Here are a few tips to avoid impulse purchases which eat a huge chunk out of your grocery budget. If at all possible shop alone. It’s helps to be able to focus your full attention on the task at hand. You’re more likely to throw extra impulse items like sweets and treats in your cart with the kiddos there begging for things at each aisle. My husband is also seriously prone to stocking a cart full of junk food or specialty items that will hibernate in my pantry till I get sick of looking at them and throw them out. So I like to go it alone. If you have to take the kids I suggest rewarding them with a small treat like a candy bar at check out if they agree to help you stick to your shopping list. I also like to skip the junk food aisles entirely unless there is one particular thing I’m looking for. Out of sight, out of cart. Ok it’s been said to death but it’s true, make a list and stick to it. But before you make your list do an inventory of what you have. I often get extra items because I think I’m out but as it turns out I’m overstocked on that item so it’s good to know what you don’t need as well.

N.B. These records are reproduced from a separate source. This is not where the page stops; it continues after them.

(* ===== verification/Backstore.v ===== *)
(** * Backstore handlers

    The contract of the read, write, unmap and flush callouts of a
    [struct tcmur_handler] ([tcmu-runner.h]) as an interface, the state that
    compound commands run in, and the file handler of [file_example.c] as an
    implementation that satisfies the contract. *)

From S2P Require Import Prelude Scsi Iovec Device.

(** ** The interface *)

(** How a callout answers.  [Rejected s]: it returns the status [s], not
    [TCMU_STS_OK], and never calls [cmd->done].  [Done s]: it returns
    [TCMU_STS_OK] and calls [cmd->done] with [s], now or later. *)
Inductive reply := Rejected (s : tcmu_sts) | Done (s : tcmu_sts).

#[export] Instance reply_eq_dec : EqDecision reply.
Proof. solve_decision. Defined.

(** [bs_read b m iov cnt len off]: the handler's private state, the memory,
    the iovec it may consume, the number of its entries, the byte count and the
    byte offset; the result has the new state, memory and iovec. *)
Class Backstore (B : Type) := {
  bs_data : B -> list Z;
  bs_read : B -> mem -> list iovec -> Z -> Z -> Z -> option (B * mem * list iovec * reply);
  bs_write : B -> mem -> list iovec -> Z -> Z -> Z -> option (B * list iovec * reply);
  bs_unmap : B -> Z -> Z -> option (B * reply);
  bs_flush : B -> option (B * reply)
}.

(** [bs] stored at byte offset [off]. *)
Definition write_at (data : list Z) (off : Z) (bs : list Z) : list Z :=
  take (Z.to_nat off) data ++ bs ++ drop (Z.to_nat off + length bs) data.

(** [n] bytes from offset [off] on. *)
Definition read_at (data : list Z) (off n : Z) : list Z :=
  take (Z.to_nat n) (drop (Z.to_nat off) data).

(** What commands rely on: a callout within the device never crashes; a write
    that succeeds stores exactly its data, and a failing one touches at most
    the addressed bytes; a read that succeeds delivers the device's bytes, and
    no read changes the device or memory outside its buffers. *)
Class BackstoreLaws (B : Type) `{Backstore B} := {
  bs_wf : B -> Prop;
  bs_write_law (b : B) (m : mem) (iov : list iovec) (g : list Z) (off : Z) :
    bs_wf b -> gather m iov = Some g -> Forall (fun v => 0 <= iov_len v) iov -> 0 <= off ->
    off + Z.of_nat (length g) <= Z.of_nat (length (bs_data b)) ->
    exists b' iov' r w,
      bs_write b m iov (Z.of_nat (length iov)) (Z.of_nat (length g)) off = Some (b', iov', r) /\
      bs_wf b' /\ r <> Rejected TCMU_STS_OK /\ length w = length g /\
      bs_data b' = write_at (bs_data b) off w /\ (r = Done TCMU_STS_OK -> w = g);
  bs_read_law (b : B) (m : mem) (iov : list iovec) (g : list Z) (off : Z) :
    bs_wf b -> gather m iov = Some g -> iov_disj iov -> 0 <= off ->
    off + Z.of_nat (length g) <= Z.of_nat (length (bs_data b)) ->
    exists b' m' iov' r,
      bs_read b m iov (Z.of_nat (length iov)) (Z.of_nat (length g)) off = Some (b', m', iov', r) /\
      bs_wf b' /\ r <> Rejected TCMU_STS_OK /\ bs_data b' = bs_data b /\
      (exists g', gather m' iov = Some g' /\
         (r = Done TCMU_STS_OK -> g' = read_at (bs_data b) off (Z.of_nat (length g)))) /\
      (forall q k, outside iov q k -> mem_load m' q k = mem_load m q k)
}.

(** ** Lemmas on the device contents *)

Lemma length_write_at data off bs :
  0 <= off -> off + Z.of_nat (length bs) <= Z.of_nat (length data) ->
  length (write_at data off bs) = length data.
Proof. intros H1 H2. unfold write_at. rewrite !length_app, length_take, length_drop. lia. Qed.

Lemma length_read_at data off n :
  0 <= off -> 0 <= n -> off + n <= Z.of_nat (length data) -> Z.of_nat (length (read_at data off n)) = n.
Proof. intros H1 H2 H3. unfold read_at. rewrite length_take, length_drop. lia. Qed.

Lemma read_write_at data off bs :
  0 <= off -> off <= Z.of_nat (length data) ->
  read_at (write_at data off bs) off (Z.of_nat (length bs)) = bs.
Proof.
  intros H1 H2. unfold read_at, write_at. rewrite Nat2Z.id.
  rewrite drop_app_length' by (rewrite length_take; lia). by rewrite take_app_length.
Qed.

(** Two writes one after the other. *)
Lemma write_at_app data off b1 b2 :
  0 <= off -> off + Z.of_nat (length b1) <= Z.of_nat (length data) ->
  write_at (write_at data off b1) (off + Z.of_nat (length b1)) b2 = write_at data off (b1 ++ b2).
Proof.
  intros H0 Hl. unfold write_at.
  replace (Z.to_nat (off + Z.of_nat (length b1))) with (Z.to_nat off + length b1)%nat by lia.
  rewrite (app_assoc (take _ data)).
  assert (length (take (Z.to_nat off) data ++ b1) = Z.to_nat off + length b1)%nat as L
    by (rewrite length_app, length_take; lia).
  rewrite take_app_length' by lia. rewrite <- L, drop_app_add. rewrite drop_drop, <- !app_assoc. f_equal. f_equal. f_equal.
  f_equal. rewrite !length_app in *. lia.
Qed.

(** Storing what is already there. *)
Lemma write_read_at data off n :
  0 <= off -> 0 <= n -> off + n <= Z.of_nat (length data) ->
  write_at data off (read_at data off n) = data.
Proof.
  intros H0 H1 H2. unfold write_at, read_at. rewrite length_take, length_drop.
  replace (Z.to_nat n `min` (length data - Z.to_nat off))%nat with (Z.to_nat n) by lia.
  rewrite <- drop_drop, take_drop. apply take_drop.
Qed.

Lemma write_at_nil data off : write_at data off [] = data.
Proof. unfold write_at. cbn. by rewrite Nat.add_0_r, take_drop. Qed.

(** ** Running commands *)

(** The state a command of the runner works in: the handler's private state,
    the memory, the outcomes of the coming allocations (successful once the
    list is used up), and whether the device's [caw_lock] is held. *)
Record xst (B : Type) := XSt { x_bs : B; x_mem : mem; x_alloc : list bool; x_caw : bool }.
Arguments XSt {B}. Arguments x_bs {B}. Arguments x_mem {B}. Arguments x_alloc {B}. Arguments x_caw {B}.

Definition set_bs {B} (x : xst B) (b : B) : xst B := XSt b (x_mem x) (x_alloc x) (x_caw x).
Definition set_mem {B} (x : xst B) (m : mem) : xst B := XSt (x_bs x) m (x_alloc x) (x_caw x).
Definition set_caw {B} (x : xst B) (l : bool) : xst B := XSt (x_bs x) (x_mem x) (x_alloc x) l.

(** [calloc]/[malloc] of a structure: whether it succeeds. *)
Definition x_try {B} (x : xst B) : bool * xst B :=
  match x_alloc x with
  | [] => (true, x)
  | ok :: l => (ok, XSt (x_bs x) (x_mem x) l (x_caw x))
  end.

(** A new block for [calloc(1, n)]. *)
Definition fresh_blk (m : mem) : nat := fresh (dom m : gset nat).

Definition mem_new (m : mem) (bs : list Z) : mem * ptr :=
  (<[fresh_blk m := bs]> m, Ptr (fresh_blk m) 0).

Definition mem_free (m : mem) (p : ptr) : mem := delete (p_blk p) m.

Lemma fresh_blk_spec m : m !! fresh_blk m = None.
Proof. unfold fresh_blk. apply (not_elem_of_dom (D := gset nat)). exact (is_fresh (dom m : gset nat)). Qed.

(** Loads from existing blocks do not see the new one. *)
Lemma mem_new_load m bs q n l :
  mem_load m q n = Some l -> mem_load (mem_new m bs).1 q n = Some l.
Proof.
  unfold mem_new, mem_load. cbn [fst]. case_if; [done|].
  destruct (decide (p_blk q = fresh_blk m)) as [E|E].
  - by rewrite E, fresh_blk_spec.
  - by rewrite lookup_insert_ne by done.
Qed.

Lemma mem_new_same m bs : mem_load (mem_new m bs).1 (mem_new m bs).2 (Z.of_nat (length bs)) = Some bs.
Proof.
  unfold mem_new, mem_load. cbn [fst snd p_blk p_off]. case_if.
  - destruct bs; [done|simpl in *; lia].
  - rewrite lookup_insert_eq. cbn. rewrite decide_True by lia. by rewrite Nat2Z.id, drop_0, firstn_all.
Qed.

Lemma gather_new m bs iov g : gather m iov = Some g -> gather (mem_new m bs).1 iov = Some g.
Proof.
  revert g. induction iov as [|v iov IH]; intros g Hg; [done|].
  destruct (gather_cons_inv _ _ _ _ Hg) as (a & b & Ha & Hb & -> & _).
  cbn [gather]. by rewrite (mem_new_load _ _ _ _ _ Ha), (IH _ Hb).
Qed.

(** The new block is apart from every buffer that was readable before. *)
Lemma mem_new_apart m bs q n l k :
  0 < n -> mem_load m q n = Some l -> range_disj q n (mem_new m bs).2 k.
Proof.
  intros Hn Hl. left. intros E. unfold mem_load in Hl. rewrite (proj2 (Z.eqb_neq n 0)) in Hl by lia.
  rewrite E in Hl. cbn in Hl. by rewrite fresh_blk_spec in Hl.
Qed.

(** The block of [p] holds none of the iovec's bytes. *)
Definition apart_blk (iov : list iovec) (p : ptr) : Prop :=
  Forall (fun v => iov_len v <= 0 \/ p_blk (iov_base v) <> p_blk p) iov.

Lemma mem_new_apart_blk m bs iov g : gather m iov = Some g -> apart_blk iov (mem_new m bs).2.
Proof.
  revert g. induction iov as [|v iov IH]; intros g Hg; constructor.
  - destruct (gather_cons_inv _ _ _ _ Hg) as (a & b & Ha & _).
    destruct (decide (iov_len v <= 0)); [by left|right]. intros E. cbn in E.
    apply mem_load_Some in Ha as (blk & Hb & _); [|lia]. by rewrite E, fresh_blk_spec in Hb.
  - destruct (gather_cons_inv _ _ _ _ Hg) as (a & b & _ & Hb & _). by eapply IH.
Qed.

(** What happens in the block of [p] does not show in the iovec. *)
Lemma gather_frame m m' iov p n :
  apart_blk iov p ->
  (forall q k, outside [Iov p n] q k -> mem_load m' q k = mem_load m q k) ->
  gather m' iov = gather m iov.
Proof.
  intros Ha HF. apply gather_agree. eapply Forall_impl; [exact Ha|]. intros v Hv. apply HF.
  constructor; [|constructor]. cbn. unfold range_disj. destruct Hv; [lia|]. left. congruence.
Qed.

Lemma gather_free m iov p : apart_blk iov p -> gather (mem_free m p) iov = gather m iov.
Proof.
  intros Ha. apply gather_agree. eapply Forall_impl; [exact Ha|]. intros v Hv.
  unfold mem_load, mem_free. case_if; [done|]. destruct Hv as [Hv|Hv]; [|by rewrite lookup_delete_ne].
  destruct (delete _ _ !! _), (m !! _); cbn; repeat case_decide; try done; exfalso; lia.
Qed.

(** How a command ends: [f_async] when its status went to the ring through
    [aio_command_finish], else the handler function returned it. *)
Record fin (B : Type) := Fin { f_x : xst B; f_sense : list Z; f_async : bool; f_sts : tcmu_sts }.
Arguments Fin {B}. Arguments f_x {B}. Arguments f_sense {B}. Arguments f_async {B}. Arguments f_sts {B}.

4. Plan for leftovers. While watching an episode of Chopped on the food network that was dedicated entirely to making new entrees out of leftovers my husband said, “You’d be great at this. You’re the queen of leftovers.” If you don’t plan to use leftovers they get thrown out and that’s a waste of money. If you buy meat in bulk, know what meals you want to get out of that package. For example if I buy the family pack of ground beef I plan for three beef dishes like tacos, spaghetti, and chili. I also get whole chickens and plan on using the leftovers in casseroles, stir fry, in spaghetti sauce or soups. I always count the number of “meals” I can get from each package not the “meats” when shopping. So whole chickens are counted as two meals, family packages of ground beef are three meals etc. allowing me to buy less meat which is really expensive. Planning to use your leftovers when you buy your groceries means that there will be less food in the garbage which also means more money in your pocket.

5. Cook more and serve less. It’s always cheaper and healthier to buy ingredients than prepackaged foods. Prepackaged foods are good for one meal but the same basic ingredients can be used in many meals. There was a time when I never used recipes or cooked from scratch because I thought it was too complicated. But now if there’s something I want to make I get out my cookbook or do an internet search for a recipe. By searching online you can usually read how other people rated that particular recipe before you decide to try it.

When I was in grade school I went away on a two-day trip during which we ate in a meal hall with plates of food served family style at each table. The rule was you could eat all you wanted as long as you finished what you took. Every class had their uneaten food weighed at the end of the meal and it was definitely frowned upon to be the group with the heaviest amount of wasted food. What did I learn from this? Especially with kids, be reserved with your portion sizes. It’s more cost effective to serve seconds then to scrape a bunch of uneaten food into the garbage. I also try to get a feel for how much my family will eat. If we have too much rice or pasta leftover after a meal I cut back the next time I make it. If there are no leftovers at all, kudos to the cook.

I’m always in search of money saving tips so if you have any please share or if there is a grocery store you just love, let me know what their best prices are. I think we could all use a few more dollars in our wallets these days.